What the App Should Do

  • Like the previous web app, this one will display auto parts data on a web form for a fictitious store.
  • However, this time the app has the user enter a minimum and maximum price for the range of prices that the person wishes to have displayed. Thus this application displays selected data items, instead of always giving all of the data.
  • We will also have the web app validate the user input.
  • The initial view of the application shows a web page with a few labels and a button.
  • Once the button is clicked, the web app shows the selected auto parts data.

Starting the Web App

  • As usual, make a new project of type Visual Basic Project and having template ASP.NET Web Application. In the location box put in a reasonable location such as:
  • We will assume from here on that the folder name used is StoreInput.
  • Change the name of the web form, WebForm1.aspx, to home.aspx.
  • From the Web Forms section of the Toolbox, add the 5 labels for the top of your web form as shown in the initial view of the application.
  • Save your work so far by using File, Save All.

User Input

  • Add a text box, with ID MinTextBox, just below the label for the minimum.
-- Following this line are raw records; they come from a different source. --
(** * ehtim/survey.py: the parameter-survey driver, embedded in Rocq

    The module is glue around an external imaging library.  The embedding
    keeps what the module itself decides: attribute resolution at
    construction, the order of the pipeline stages, the self-calibration
    loops, the short-baseline rescaling loop, the files it asks to be
    written and the parameter table.

    Conventions.
    - A Python value is a [value]; the attributes of the ParameterSet are
      one dictionary, [self], as [setattr] and [hasattr] see them.
    - The swept-parameter row is a dict that the ParameterSet shares with
      its caller: it lives in [heap] and is held as a [VRef].
    - A stage is a program of the monad [M]: it threads the state and may
      raise; the state reached when it raises is kept.
    - A call into ehtim, numpy, pandas or os is an event: it is appended to
      [log] with its arguments and answered by an arbitrary handler [lib],
      with a value or with an error.  A library method that updates its
      receiver in place answers with the updated receiver.
    - The iteration counts [sc_phase] and [sc_ap] are integers; any input
      the embedding does not follow (a float count, arithmetic on a
      non-number) ends in [Unmodelled] rather than in a guessed result.
    - [run_survey] only hands [run_pset] to [paramsurvey.map]; the parallel
      dispatch is not embedded. *)

From Stdlib Require Import ZArith Floats Ascii.
From stdpp Require Import gmap strings list fin_maps pretty.

#[local] Set Warnings "-register-all".
#[local] Open Scope Z_scope.

(** ** Numbers

    Python floats and numpy float64/complex128 values.  The operations are
    the ones the module applies; they are kept abstract so that nothing is
    assumed about rounding, infinities or NaN.  The single law relates the
    two comparisons. *)

Class Numerics := {
  F : Type;                       (* float64 *)
  C : Type;                       (* complex128 *)
  fofZ : Z → F;                   (* int -> float conversion *)
  flit : Z → Z → F;               (* the decimal literal m * 10^e *)
  fadd : F → F → F;
  fsub : F → F → F;
  fmul : F → F → F;
  fdiv : F → F → F;
  fsq : F → F;                    (* x ** 2 *)
  fsqrt : F → F;                  (* x ** 0.5 *)
  feqb : F → F → bool;            (* == *)
  fltb : F → F → bool;            (* < *)
  fgeb : F → F → bool;            (* >= *)
  cmul : C → F → C;               (* complex times float *)
  RADPERUAS : F;                  (* eh.RADPERUAS, radians per microarcsecond *)
  fltb_fgeb : ∀ x y, fltb x y = true → fgeb x y = false
}.

Section Survey.
Context `{Numerics}.

(** ** Values *)

(** One row of [obs.data], the visibility table of an [Obsdata].  The
    module names [u], [v] and the eight fields of line 120; the other
    fields stand for the rest of the library's row, which the module never
    touches. *)
Record datum := Datum {
  time : F; tint : F; t1 : string; t2 : string; tau1 : F; tau2 : F;
  u : F; v : F;
  vis : C; qvis : C; uvis : C; vvis : C;
  sigma : F; qsigma : F; usigma : F; vsigma : F
}.

(** Python values as the module sees them.  [VRef] is a dict held by
    reference (the swept-parameter row); [VObs] is an [Obsdata] whose table
    the module reads and writes; [VObj] is any other library object. *)
Inductive value :=
| VNone
| VBool (b : bool)
| VInt (z : Z)
| VFloat (x : F)
| VStr (s : string)
| VList (l : list value)
| VMap (m : gmap string value)
| VRef (l : nat)
| VObs (data : list datum) (id : nat)
| VObj (id : nat).

Inductive exn :=
| AttributeError (attr : string)
| KeyError (key : string)
| UnboundLocalError (var : string)
| TypeError
| ZeroDivisionError
| ExtError (call : string) (msg : string)   (* raised inside an external call *)
| Unmodelled.                               (* input outside the embedding *)

Definition res (A : Type) : Type := exn + A.

#[global] Instance res_ret : MRet res := λ A a, inr a.
#[global] Instance res_bind : MBind res := λ A B f m,
  match m with inl e => inl e | inr a => f a end.

(** *** Numeric coercions and operators *)

Definition as_float (x : value) : option F :=
  match x with
  | VBool b => Some (fofZ (if b then 1 else 0))
  | VInt z => Some (fofZ z)
  | VFloat x => Some x
  | _ => None
  end.

Definition as_int (x : value) : option Z :=
  match x with
  | VBool b => Some (if b then 1 else 0)
  | VInt z => Some z
  | _ => None
  end.

Definition numeric (x : value) : Prop := is_Some (as_float x).

(** [a * b] on numbers; sequence repetition and other operand kinds are
    outside the embedding. *)
Definition py_mul (a b : value) : res value :=
  match as_int a, as_int b with
  | Some x, Some y => inr (VInt (x * y))
  | _, _ =>
      match as_float a, as_float b with
      | Some x, Some y => inr (VFloat (fmul x y))
      | _, _ => inl Unmodelled
      end
  end.

(** [a / b]: true division; Python integers raise on a zero divisor, a
    float64 operand follows numpy. *)
Definition py_div (a b : value) : res F :=
  match as_int a, as_int b with
  | Some x, Some y =>
      if y =? 0 then inl ZeroDivisionError else inr (fdiv (fofZ x) (fofZ y))
  | _, _ =>
      match as_float a, as_float b with
      | Some x, Some y => inr (fdiv x y)
      | _, _ => inl Unmodelled
      end
  end.

(** [a == b] on scalars. *)
Definition py_eq (a b : value) : res bool :=
  match a, b with
  | VStr s, VStr t => inr (bool_decide (s = t))
  | VNone, VNone => inr true
  | VNone, (VBool _ | VInt _ | VFloat _ | VStr _) => inr false
  | (VBool _ | VInt _ | VFloat _ | VStr _), VNone => inr false
  | VStr _, (VBool _ | VInt _ | VFloat _) => inr false
  | (VBool _ | VInt _ | VFloat _), VStr _ => inr false
  | _, _ =>
      match as_int a, as_int b with
      | Some x, Some y => inr (x =? y)
      | _, _ =>
          match as_float a, as_float b with
          | Some x, Some y => inr (feqb x y)
          | _, _ => inl Unmodelled
          end
      end
  end.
Resize it as needed.
  • To quickly add a second text box, just click on the first one. Then do Edit, Copy and Edit, Paste. Drag the new one just below the maximum label and set the ID for the text box to MaxTextBox.
  • Whenever we have user input in a web app, it is very important to validate that input and to do so at the server end. That's because anyone on the Internet can attack your web app by supplying malicious input. If you don't verify that the input is reasonable, an attacker might be able to supply input that gets data from your database that the attacker should not see. Worse yet, the attacker might be able to change the data in your database. Even in applications, such as guestbooks, where you want users to post data, you need to validate the data to be sure that an attacker is not able to save some nasty script to your database, a script that would get run for some other poor user who views what is in the guestbook. (This is called a cross-site scripting attack.) Visual Studio says that it provides some automatic checks against these script attacks, but it is still best to explicitly check to see that the data is reasonable yourself.
  • Although checking user data at the client end (at the user's browser) is often done to assist the user in filling in reasonable data, it is no good as a protection against an attacker. That is because the attacker has complete control over his/her computer and can totally bypass any JavaScript of similar code user to check the data at the browser. Thus we will use validators, as we did in an earlier app, since they always run on the server end (though they can in addition check at the client end if the EnableClientScript property is set to True for each validator -- which they are by default).
  • From the Web Forms section of the Toolbox, drag a RequiredFieldValidator onto your form, just below the text box for the minimum. Change the ErrorMessage field to "Min needed" and the ControlToValidate to MinTextBox. We thus force the user to enter a minimum, even if it is only 0.
  • Copy this validator and place it underneath the text box for the maximum. Change the ErrorMessage to "Max needed" and the ControlToValidate to MaxTextBox.
  • These RequiredFieldValidators probably work best if the user's browser has JavaScript enabled when viewing your web app. That way they can quickly check at the client end and warn the user if one of the fields is empty. If JavaScript is turned off, then the empty strings in these boxes will be sent back to the server. The round-trip to the server and back slows down the display of the validator error messages.
  • Drag a RangeValidator onto your form just underneath the "MinNeeded" validator. Change the ErrorMessage to "Use a number from 0 to 50000" and set the ControlToValidate to MinTextBox. Set the MinimumValue to 0.0 and the MaximumValue to 50000.0 so as to define the acceptable range of numbers. Set the Type field to Currency. (If you do not do this, the type will be String. Since we want a range of numbers, not strings, you will get unexpected results if you leave the Type field at String.) The user input will be converted (if possible) into a currency value and then only values that fit the specified range will be accepted. The range validator is our main way of filtering out malicious input in this application.
  • Here is an image of what we have thus far.
  • Copy the last validator and drag the copy to just underneath the "MaxNeeded" validator. Change the ControlToValidate to MaxTextBox but keep everything else the same.
  • More is needed to do complete filtering of bad input as explained in this quote from the Visual Studio help system: If the input control is empty, no validation functions are called and validation succeeds. Use a RequiredFieldValidator control to prevent the user from skipping an input control. Similarly, if the value of the input control cannot be converted to the data type specified by the Type property, validation also succeeds. It is strongly recommended that an additional CompareValidator control, with its Operator property set to ValidationCompareOperator.DataTypeCheck, be used to verify the data type of the input value. If you wish to try this, here are the directions:
    • Drag a CompareValidator onto your form and place it near the MinTextBox.
    • In this validator's properties, set the ControlToValidate (not the ControlToCompare) field to MinTextBox.
    • Change the ErrorMessage field to "Must use currency".
    • In the Operator field select DataTypeCheck.
    • In the Type field select Currency.
  • Add a button from the Web Forms section of the Toolbox. Place this button to the right of the text boxes, changes its ID to MatchesButton, and change its Text to "List Matches".
  • It would be best to do a File, Save All at this point.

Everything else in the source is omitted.